* PROBLEM TO WORK ON
Your task is to filter the entries and copy every line containing the string "sets".

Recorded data
------------------------------------------------------------------------

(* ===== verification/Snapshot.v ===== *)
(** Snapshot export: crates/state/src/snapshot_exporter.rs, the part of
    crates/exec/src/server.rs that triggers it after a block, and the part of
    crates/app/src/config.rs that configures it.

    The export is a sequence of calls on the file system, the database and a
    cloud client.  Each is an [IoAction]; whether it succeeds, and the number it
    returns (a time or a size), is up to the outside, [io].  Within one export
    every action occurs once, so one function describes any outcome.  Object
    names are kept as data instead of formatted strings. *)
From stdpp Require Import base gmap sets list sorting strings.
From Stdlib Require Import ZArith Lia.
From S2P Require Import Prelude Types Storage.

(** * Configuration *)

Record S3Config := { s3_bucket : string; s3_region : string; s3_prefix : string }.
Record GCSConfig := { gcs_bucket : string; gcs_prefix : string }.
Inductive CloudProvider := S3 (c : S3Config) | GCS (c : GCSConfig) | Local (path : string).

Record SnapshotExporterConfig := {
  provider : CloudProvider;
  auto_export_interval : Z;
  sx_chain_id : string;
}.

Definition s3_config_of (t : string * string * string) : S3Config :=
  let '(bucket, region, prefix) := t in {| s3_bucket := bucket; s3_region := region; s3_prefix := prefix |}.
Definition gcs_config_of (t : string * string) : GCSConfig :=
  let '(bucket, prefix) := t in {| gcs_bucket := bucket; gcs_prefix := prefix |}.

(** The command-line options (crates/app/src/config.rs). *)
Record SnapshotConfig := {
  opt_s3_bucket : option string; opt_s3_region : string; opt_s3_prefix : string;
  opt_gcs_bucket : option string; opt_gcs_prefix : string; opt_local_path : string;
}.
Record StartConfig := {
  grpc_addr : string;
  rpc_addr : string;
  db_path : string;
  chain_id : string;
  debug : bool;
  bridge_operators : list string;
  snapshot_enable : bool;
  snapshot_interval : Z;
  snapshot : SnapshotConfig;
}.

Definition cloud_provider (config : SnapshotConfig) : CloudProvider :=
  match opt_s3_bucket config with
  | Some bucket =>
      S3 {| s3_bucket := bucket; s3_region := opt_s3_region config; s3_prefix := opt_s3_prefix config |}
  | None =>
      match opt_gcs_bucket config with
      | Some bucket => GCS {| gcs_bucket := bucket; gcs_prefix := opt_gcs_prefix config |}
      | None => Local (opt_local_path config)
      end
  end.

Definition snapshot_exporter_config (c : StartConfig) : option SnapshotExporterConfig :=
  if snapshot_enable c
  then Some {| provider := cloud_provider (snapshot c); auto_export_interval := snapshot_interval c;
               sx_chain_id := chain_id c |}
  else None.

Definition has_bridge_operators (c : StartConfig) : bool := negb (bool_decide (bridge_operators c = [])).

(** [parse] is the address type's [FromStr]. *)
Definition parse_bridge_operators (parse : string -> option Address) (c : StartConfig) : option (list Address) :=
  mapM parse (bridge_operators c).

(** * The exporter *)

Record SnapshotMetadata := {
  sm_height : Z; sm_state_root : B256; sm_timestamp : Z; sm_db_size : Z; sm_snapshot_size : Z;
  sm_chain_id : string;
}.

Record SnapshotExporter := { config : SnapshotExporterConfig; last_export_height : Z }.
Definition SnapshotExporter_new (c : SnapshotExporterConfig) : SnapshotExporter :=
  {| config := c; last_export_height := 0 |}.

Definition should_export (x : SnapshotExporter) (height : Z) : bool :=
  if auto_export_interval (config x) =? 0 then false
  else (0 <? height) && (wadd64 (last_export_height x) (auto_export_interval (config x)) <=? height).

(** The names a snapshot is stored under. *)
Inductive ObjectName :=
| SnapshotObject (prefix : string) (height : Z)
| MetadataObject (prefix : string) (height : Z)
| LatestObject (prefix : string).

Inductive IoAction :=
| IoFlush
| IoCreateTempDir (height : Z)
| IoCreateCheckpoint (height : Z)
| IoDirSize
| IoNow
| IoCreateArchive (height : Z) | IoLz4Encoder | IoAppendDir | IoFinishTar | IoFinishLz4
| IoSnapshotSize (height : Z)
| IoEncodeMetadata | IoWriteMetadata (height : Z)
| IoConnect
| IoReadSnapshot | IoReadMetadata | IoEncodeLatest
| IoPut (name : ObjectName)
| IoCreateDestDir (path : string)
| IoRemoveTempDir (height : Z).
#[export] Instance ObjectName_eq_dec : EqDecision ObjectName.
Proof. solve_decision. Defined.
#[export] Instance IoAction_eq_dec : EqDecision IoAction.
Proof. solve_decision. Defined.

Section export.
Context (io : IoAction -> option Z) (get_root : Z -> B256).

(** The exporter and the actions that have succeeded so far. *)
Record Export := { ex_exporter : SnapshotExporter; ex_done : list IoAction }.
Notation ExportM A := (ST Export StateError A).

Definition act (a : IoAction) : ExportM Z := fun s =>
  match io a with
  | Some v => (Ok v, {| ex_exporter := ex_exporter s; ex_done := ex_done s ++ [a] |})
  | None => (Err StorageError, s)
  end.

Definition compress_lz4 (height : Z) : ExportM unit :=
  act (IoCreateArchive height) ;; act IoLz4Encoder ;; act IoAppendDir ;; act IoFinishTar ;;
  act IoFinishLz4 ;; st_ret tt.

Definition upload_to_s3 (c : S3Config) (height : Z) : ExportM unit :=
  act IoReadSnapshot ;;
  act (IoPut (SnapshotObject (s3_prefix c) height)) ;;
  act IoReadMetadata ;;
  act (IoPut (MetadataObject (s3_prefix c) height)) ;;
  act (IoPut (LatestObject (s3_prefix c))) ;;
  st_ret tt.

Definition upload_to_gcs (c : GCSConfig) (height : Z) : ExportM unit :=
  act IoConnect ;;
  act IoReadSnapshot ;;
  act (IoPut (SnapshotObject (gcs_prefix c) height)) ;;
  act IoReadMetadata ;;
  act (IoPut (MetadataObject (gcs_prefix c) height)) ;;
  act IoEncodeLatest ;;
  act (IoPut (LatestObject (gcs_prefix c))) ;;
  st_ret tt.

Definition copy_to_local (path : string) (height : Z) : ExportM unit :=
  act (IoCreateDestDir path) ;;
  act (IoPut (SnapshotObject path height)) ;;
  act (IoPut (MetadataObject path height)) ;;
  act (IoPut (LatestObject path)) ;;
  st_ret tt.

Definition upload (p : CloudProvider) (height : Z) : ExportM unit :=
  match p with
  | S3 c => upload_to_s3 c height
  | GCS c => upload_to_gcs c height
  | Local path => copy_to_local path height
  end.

------------------------------------------------------------------------

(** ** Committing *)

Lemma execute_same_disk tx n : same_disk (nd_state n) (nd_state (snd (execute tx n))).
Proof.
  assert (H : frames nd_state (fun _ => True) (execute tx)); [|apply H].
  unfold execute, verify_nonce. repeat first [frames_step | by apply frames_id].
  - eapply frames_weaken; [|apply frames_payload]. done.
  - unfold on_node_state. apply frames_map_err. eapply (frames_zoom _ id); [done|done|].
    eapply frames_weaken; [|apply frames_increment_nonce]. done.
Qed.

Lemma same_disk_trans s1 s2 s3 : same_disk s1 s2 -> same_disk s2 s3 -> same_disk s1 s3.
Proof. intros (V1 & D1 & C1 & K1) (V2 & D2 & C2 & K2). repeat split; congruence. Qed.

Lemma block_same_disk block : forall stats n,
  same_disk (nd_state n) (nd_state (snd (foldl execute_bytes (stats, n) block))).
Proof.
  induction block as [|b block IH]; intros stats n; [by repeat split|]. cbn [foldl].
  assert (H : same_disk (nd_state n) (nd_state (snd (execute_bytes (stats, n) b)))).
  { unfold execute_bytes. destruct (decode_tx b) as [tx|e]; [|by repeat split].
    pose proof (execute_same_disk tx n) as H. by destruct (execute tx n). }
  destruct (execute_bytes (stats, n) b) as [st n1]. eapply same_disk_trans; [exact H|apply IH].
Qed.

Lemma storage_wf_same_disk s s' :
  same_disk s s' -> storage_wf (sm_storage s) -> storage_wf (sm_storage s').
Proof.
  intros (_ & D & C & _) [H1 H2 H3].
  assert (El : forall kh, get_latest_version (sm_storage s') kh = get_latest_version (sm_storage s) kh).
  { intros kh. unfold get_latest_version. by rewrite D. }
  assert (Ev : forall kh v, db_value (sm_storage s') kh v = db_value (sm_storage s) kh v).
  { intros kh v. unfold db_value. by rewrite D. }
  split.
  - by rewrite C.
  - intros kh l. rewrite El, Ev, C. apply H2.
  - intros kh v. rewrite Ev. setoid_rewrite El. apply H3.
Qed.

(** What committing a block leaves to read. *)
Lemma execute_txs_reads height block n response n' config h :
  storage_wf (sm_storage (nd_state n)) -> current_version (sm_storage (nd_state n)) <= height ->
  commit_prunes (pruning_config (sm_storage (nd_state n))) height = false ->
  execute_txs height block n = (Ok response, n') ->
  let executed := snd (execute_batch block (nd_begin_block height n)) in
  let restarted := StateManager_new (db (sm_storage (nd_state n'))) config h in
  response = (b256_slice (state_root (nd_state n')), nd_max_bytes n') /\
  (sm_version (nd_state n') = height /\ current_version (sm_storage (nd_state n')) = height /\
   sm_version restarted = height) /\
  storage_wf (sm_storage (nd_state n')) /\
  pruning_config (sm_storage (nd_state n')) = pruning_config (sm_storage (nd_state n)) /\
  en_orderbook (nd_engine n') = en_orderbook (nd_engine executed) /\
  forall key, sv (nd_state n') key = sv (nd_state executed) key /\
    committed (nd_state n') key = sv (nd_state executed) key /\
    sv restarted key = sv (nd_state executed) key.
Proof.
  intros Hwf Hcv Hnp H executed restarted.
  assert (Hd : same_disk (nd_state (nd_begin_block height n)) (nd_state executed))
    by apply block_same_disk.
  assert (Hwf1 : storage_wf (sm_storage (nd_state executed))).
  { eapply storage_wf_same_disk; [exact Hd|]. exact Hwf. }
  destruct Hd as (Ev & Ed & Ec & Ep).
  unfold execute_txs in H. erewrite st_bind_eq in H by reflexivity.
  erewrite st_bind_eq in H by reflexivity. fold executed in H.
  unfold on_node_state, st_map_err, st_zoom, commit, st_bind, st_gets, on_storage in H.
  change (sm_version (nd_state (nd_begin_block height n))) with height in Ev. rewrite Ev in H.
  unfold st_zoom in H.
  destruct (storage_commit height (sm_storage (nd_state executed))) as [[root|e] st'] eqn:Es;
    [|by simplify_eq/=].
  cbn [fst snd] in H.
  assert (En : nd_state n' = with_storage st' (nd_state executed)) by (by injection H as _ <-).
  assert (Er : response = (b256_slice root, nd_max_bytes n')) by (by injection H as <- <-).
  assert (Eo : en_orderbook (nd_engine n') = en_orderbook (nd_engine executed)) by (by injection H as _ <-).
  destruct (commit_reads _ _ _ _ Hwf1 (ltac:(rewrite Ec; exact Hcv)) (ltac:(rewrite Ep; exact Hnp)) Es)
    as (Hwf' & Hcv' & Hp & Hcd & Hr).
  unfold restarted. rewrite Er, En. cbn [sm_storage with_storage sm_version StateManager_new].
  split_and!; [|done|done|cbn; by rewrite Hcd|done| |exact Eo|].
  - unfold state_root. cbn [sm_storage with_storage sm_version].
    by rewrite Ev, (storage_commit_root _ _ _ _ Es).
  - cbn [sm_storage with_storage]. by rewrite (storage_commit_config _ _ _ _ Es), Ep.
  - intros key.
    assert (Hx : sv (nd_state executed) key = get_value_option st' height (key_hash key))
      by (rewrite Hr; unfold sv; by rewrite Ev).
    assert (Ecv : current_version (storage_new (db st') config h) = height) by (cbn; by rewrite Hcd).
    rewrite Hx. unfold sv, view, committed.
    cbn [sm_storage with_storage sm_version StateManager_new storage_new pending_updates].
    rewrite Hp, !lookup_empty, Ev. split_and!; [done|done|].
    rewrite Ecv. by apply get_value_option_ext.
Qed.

------------------------------------------------------------------------

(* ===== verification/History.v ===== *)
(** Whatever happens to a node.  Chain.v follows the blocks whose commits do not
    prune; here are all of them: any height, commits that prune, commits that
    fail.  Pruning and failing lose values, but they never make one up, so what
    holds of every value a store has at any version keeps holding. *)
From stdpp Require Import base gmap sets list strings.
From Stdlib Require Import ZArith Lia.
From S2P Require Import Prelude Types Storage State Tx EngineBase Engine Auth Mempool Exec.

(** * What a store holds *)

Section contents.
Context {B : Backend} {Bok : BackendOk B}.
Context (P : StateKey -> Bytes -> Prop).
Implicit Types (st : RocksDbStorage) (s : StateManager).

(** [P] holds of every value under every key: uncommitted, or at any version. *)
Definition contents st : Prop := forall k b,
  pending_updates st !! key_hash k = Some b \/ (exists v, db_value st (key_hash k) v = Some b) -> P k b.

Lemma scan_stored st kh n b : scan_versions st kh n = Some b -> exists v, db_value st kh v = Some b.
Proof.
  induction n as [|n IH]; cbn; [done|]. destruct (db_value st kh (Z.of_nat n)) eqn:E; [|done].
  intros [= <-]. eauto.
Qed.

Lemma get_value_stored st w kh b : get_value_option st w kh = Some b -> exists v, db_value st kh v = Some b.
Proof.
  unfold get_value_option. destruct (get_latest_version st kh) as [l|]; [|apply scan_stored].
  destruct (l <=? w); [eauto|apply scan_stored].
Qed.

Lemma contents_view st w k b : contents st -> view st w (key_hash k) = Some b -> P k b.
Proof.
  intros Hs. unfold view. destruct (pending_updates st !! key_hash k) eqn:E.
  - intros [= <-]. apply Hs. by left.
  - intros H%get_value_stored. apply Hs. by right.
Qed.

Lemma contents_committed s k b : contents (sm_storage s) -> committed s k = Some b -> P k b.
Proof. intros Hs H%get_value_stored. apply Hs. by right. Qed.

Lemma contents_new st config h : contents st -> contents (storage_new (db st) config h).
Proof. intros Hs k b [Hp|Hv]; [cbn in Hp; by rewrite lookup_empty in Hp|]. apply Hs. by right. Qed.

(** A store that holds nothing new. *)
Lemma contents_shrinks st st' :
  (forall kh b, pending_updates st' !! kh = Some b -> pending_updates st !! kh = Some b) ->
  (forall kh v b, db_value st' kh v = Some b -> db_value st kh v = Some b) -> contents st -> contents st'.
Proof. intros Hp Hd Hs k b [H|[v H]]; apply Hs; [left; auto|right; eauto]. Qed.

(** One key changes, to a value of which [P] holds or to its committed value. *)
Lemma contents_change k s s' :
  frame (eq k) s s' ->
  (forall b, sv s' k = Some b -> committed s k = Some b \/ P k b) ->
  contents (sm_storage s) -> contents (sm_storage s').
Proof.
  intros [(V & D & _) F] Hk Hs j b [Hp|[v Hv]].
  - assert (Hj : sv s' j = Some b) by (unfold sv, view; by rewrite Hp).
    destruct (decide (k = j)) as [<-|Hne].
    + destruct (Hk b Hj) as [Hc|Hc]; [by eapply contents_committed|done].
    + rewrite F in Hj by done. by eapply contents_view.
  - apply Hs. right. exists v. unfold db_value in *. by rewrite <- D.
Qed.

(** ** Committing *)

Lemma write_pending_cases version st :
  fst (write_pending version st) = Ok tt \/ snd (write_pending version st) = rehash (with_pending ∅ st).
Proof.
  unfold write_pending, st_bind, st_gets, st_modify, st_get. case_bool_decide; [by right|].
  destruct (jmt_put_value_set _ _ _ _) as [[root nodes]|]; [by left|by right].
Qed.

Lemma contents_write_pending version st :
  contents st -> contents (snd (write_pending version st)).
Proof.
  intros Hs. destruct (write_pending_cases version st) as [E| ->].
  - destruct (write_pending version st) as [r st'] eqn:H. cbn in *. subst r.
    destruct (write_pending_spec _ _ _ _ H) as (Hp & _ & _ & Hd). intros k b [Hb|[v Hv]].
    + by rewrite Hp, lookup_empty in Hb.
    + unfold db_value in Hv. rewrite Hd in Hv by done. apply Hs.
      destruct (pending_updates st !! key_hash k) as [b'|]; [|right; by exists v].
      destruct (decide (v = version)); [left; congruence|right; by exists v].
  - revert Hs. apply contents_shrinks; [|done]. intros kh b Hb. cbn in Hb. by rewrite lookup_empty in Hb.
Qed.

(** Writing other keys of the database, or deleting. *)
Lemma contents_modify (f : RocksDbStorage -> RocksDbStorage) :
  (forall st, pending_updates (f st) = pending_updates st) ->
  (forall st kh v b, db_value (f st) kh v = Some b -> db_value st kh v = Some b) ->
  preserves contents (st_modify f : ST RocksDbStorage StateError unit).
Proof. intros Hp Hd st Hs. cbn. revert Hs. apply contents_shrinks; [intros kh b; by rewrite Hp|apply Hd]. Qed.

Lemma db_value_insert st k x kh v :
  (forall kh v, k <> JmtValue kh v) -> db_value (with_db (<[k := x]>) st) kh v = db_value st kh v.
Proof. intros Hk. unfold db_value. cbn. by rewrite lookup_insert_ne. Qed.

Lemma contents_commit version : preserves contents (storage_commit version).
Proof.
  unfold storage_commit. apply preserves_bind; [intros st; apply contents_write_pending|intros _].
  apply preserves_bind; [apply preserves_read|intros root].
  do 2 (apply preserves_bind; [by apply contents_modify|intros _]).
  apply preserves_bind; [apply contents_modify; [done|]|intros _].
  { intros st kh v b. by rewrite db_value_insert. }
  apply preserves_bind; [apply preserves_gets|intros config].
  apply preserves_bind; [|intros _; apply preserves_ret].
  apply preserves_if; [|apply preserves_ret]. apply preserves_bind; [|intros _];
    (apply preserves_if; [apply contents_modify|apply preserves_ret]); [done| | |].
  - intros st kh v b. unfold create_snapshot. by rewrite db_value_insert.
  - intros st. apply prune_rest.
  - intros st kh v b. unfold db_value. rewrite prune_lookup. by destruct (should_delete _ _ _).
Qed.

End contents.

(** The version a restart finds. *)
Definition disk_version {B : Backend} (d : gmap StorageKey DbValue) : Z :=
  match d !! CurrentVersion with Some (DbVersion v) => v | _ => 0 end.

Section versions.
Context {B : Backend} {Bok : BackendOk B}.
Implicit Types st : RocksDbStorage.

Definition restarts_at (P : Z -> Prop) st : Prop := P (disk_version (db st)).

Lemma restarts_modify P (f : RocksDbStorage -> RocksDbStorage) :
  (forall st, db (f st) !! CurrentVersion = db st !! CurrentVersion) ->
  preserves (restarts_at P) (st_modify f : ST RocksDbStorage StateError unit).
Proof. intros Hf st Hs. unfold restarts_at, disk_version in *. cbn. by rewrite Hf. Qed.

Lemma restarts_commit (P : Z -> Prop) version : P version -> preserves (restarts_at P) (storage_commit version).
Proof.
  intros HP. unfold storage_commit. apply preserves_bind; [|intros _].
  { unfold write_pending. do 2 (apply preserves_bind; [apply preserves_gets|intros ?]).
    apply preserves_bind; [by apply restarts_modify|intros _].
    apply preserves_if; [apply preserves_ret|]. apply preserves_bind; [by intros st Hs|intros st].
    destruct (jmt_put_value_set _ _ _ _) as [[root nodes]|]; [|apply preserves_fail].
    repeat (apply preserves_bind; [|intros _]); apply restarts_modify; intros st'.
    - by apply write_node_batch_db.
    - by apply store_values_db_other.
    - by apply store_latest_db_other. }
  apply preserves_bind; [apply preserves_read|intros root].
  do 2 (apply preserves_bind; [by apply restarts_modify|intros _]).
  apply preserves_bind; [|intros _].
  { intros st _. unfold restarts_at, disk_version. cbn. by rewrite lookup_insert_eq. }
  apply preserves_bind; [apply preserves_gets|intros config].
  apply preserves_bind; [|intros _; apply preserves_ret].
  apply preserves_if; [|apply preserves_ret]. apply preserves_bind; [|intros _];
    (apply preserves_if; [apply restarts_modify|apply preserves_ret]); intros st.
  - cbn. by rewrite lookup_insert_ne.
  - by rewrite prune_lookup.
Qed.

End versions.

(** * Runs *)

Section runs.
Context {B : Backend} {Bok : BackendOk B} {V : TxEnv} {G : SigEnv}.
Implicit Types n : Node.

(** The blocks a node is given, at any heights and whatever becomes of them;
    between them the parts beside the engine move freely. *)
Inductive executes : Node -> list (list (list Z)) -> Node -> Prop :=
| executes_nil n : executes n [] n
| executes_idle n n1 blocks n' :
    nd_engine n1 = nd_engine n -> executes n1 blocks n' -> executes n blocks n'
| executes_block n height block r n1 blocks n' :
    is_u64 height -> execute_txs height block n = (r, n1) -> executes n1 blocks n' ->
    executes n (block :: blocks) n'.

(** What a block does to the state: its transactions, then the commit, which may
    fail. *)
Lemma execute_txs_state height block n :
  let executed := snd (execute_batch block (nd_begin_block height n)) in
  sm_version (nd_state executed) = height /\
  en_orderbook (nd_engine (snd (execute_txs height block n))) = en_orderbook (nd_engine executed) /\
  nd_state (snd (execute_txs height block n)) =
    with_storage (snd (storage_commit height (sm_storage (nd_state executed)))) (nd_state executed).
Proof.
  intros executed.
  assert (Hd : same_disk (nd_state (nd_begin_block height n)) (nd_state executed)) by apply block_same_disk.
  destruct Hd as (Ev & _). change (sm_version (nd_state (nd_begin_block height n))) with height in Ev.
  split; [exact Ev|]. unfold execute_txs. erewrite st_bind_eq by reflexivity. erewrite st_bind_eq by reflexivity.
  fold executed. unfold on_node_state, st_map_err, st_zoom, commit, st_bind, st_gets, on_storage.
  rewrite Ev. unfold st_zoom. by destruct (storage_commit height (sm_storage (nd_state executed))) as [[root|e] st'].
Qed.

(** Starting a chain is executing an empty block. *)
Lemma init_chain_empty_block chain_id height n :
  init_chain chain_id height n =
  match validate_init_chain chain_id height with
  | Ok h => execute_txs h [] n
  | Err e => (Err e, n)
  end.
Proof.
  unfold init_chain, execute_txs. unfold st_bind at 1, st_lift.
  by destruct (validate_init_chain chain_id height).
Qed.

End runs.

------------------------------------------------------------------------

* RESPONSE AREA
From stdpp Require Import base gmap sets list sorting strings.
From stdpp Require Import base gmap sets list strings.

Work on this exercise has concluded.